Chez nous, la politique d’éradication systématique est censée « embellir l’image » de la région wallonne, car les sites industriels désaffectés font fuir les investisseurs. C’est ce qu’au gouvernement régional on appelle de « l’assainissement visuel », auquel on a mis le turbo depuis 2003. En Flandres et à Bruxelles, c’est la forte pression immobilière qui pousse à démolir les restes de l’ère industrielle. Quelques rares sites échappent au massacre, pour être « patrimonialisés », conservés comme des « totems ». Les cas de réaffectations les plus réussies sont, parmi d’autres, le domaine du Bois-du-Luc à La Louvière et les mines de Beringen, en Campines, ou encore le Grand-Hornu près de Mons. Les lieux en ruines sont toutefois infiniment plus riches, en ce qu’ils ouvrent à une esthétique de l’effacement qui refuse la complaisance morbide à l’idée de destruction. Ils sont les nécessaires respirations qui permettent de mesurer le temps qui passe et d’articuler une mémoire. C’est la dimension qu’effacent presque toujours les projets de réaffectation, qui font perdre aux lieux abandonnés le respect trouvé dans le délabrement. La fin de l’ancien régime avait laissé un paysage de ruines – sur lequel s’assit la jeunesse soucieuse de la génération romantique, comme le dit élégamment Alfred de Musset –, la noblesse abandonnant ses châteaux dans sa fuite. Ce serait même l’origine du souci patrimonial. L’histoire semble bégayer avec l’ère de désindustrialisation que l’on connaît aujourd’hui. Les paysages industriels ont autant, sinon plus, de difficultés à revivre que ceux de la campagne d’autrefois. Dans un monde soumis aux lois impitoyables de l’échange, « le mètre carré coûte cher ». Le plus exceptionnel site industriel proche de Bruxelles, les Forges de Clabecq, est en train d’en subir la logique, on est occupé de le bazarder, il était « trop cher et trop encombrant », selon le bourgmestre Langendries.
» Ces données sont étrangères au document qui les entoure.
(** The loop of [put], with its [break], touches every window as [step]
    does when the windows are sorted by start time. *)
Lemma scan_map topic d st et (ws : list (window D)) :
  st <= et ->
  StronglySorted (fun a b => w_start a < w_start b) ws ->
  (forall w, w ∈ ws -> w_start w < w_end w /\ is_Some (overlaps w !! topic)) ->
  scan topic d st et ws = Ok (map (step topic d st et) ws).
Proof.
  intros Hse. induction ws as [|w r IH]; intros Hs Hw; [done |].
  inversion Hs as [|? ? Hs' Hall]; subst.
  assert (Hr : forall w', w' ∈ r -> w_start w < w_start w').
  { intros w' Hw'. rewrite Forall_forall in Hall. by apply (Hall w'). }
  destruct (Hw w) as [Hab [ov Hov]]; [set_solver |].
  simpl. unfold step at 1.
  destruct (qle (w_end w) st) eqn:E1.
  - rewrite IH; [done | done |]. intros w' Hw'. apply Hw. set_solver.
  - destruct (qlt et (w_start w)) eqn:E2.
    + apply qlt_true in E2. f_equal. f_equal.
      symmetry. apply map_step_id; [done |].
      intros w' Hw'. split; [specialize (Hr w' Hw'); lra |].
      apply Hw. set_solver.
    + rewrite overlap_ok by done. simpl. unfold getitem. rewrite Hov. simpl.
      rewrite IH; [done | done |]. intros w' Hw'. apply Hw. set_solver.
Qed.

End CombinerWindows.

(* ===================================================================== *)
(** ** Combiner: the shape invariant of its state *)
(* ===================================================================== *)

Section CombinerInvariant.
Context {D : Type}.
Import Combiner.

Abbreviation sorted_starts := (StronglySorted (fun a b : window D => w_start a < w_start b)).

Lemma wf_start_lt (s : t D) w : wf s -> w ∈ _windows s -> w_start w < w_end w.
Proof. intros Hs Hw. pose proof (wf_len s Hs w Hw). pose proof (wf_dur s Hs). lra. Qed.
L’artiste américain Robert Smithson, précurseur du « land art », avait largement anticipé (il est mort en 1973) la désindustrialisation qui arrive, chez nous, seulement maintenant dans sa phase ultime. Ses textes, ses photographies, ses installations, qui documentent les machines de l’ère industrielle, décrivent des « ruines à l’envers », selon sa propre métaphore. Ce devenir-ruine a suscité une esthétique de la disparition, du périssable, une obsession de la beauté du « ça a été » (R. Barthes), sujet de prédilection des photographes, de Margareth Bourke-White au couple allemand Bernd et Hilla Becher, en passant par les anonymes de l’« exploration urbaine ». [Cf. article dans les pages « Bruxelles ».] Cet attrait pouvait encore aisément s’expliquer au XIXe siècle, lorsque la photographie exigeait de longs temps de pose. Impossible de photographier des scènes d’action de manière nette, il faudra pour cela l’invention de la photo instantanée. En attendant, on photographiait essentiellement les ruines, qui connaissent alors une vogue massive, comme le rappelle l’exposition en cours au Musée de la photographie de Charleroi. L’agence Cook organisait même des voyages pour visiter la capitale française en cendres après la guerre franco-prussienne et la Commune. La publicité forçait certes un peu le trait, puisqu’il n’y a que quelques rues vraiment démolies. Mais le public est attiré par cette image étonnante d’une capitale moderne dont certains bâtiments ressemblent désormais aux vestiges de l’antiquité. Les photographes professionnels font fortune, l’agence de voyage, elle, invente un tourisme de la catastrophe qu’on a vu refleurir depuis dans tous les pays en proie à des destructions massives.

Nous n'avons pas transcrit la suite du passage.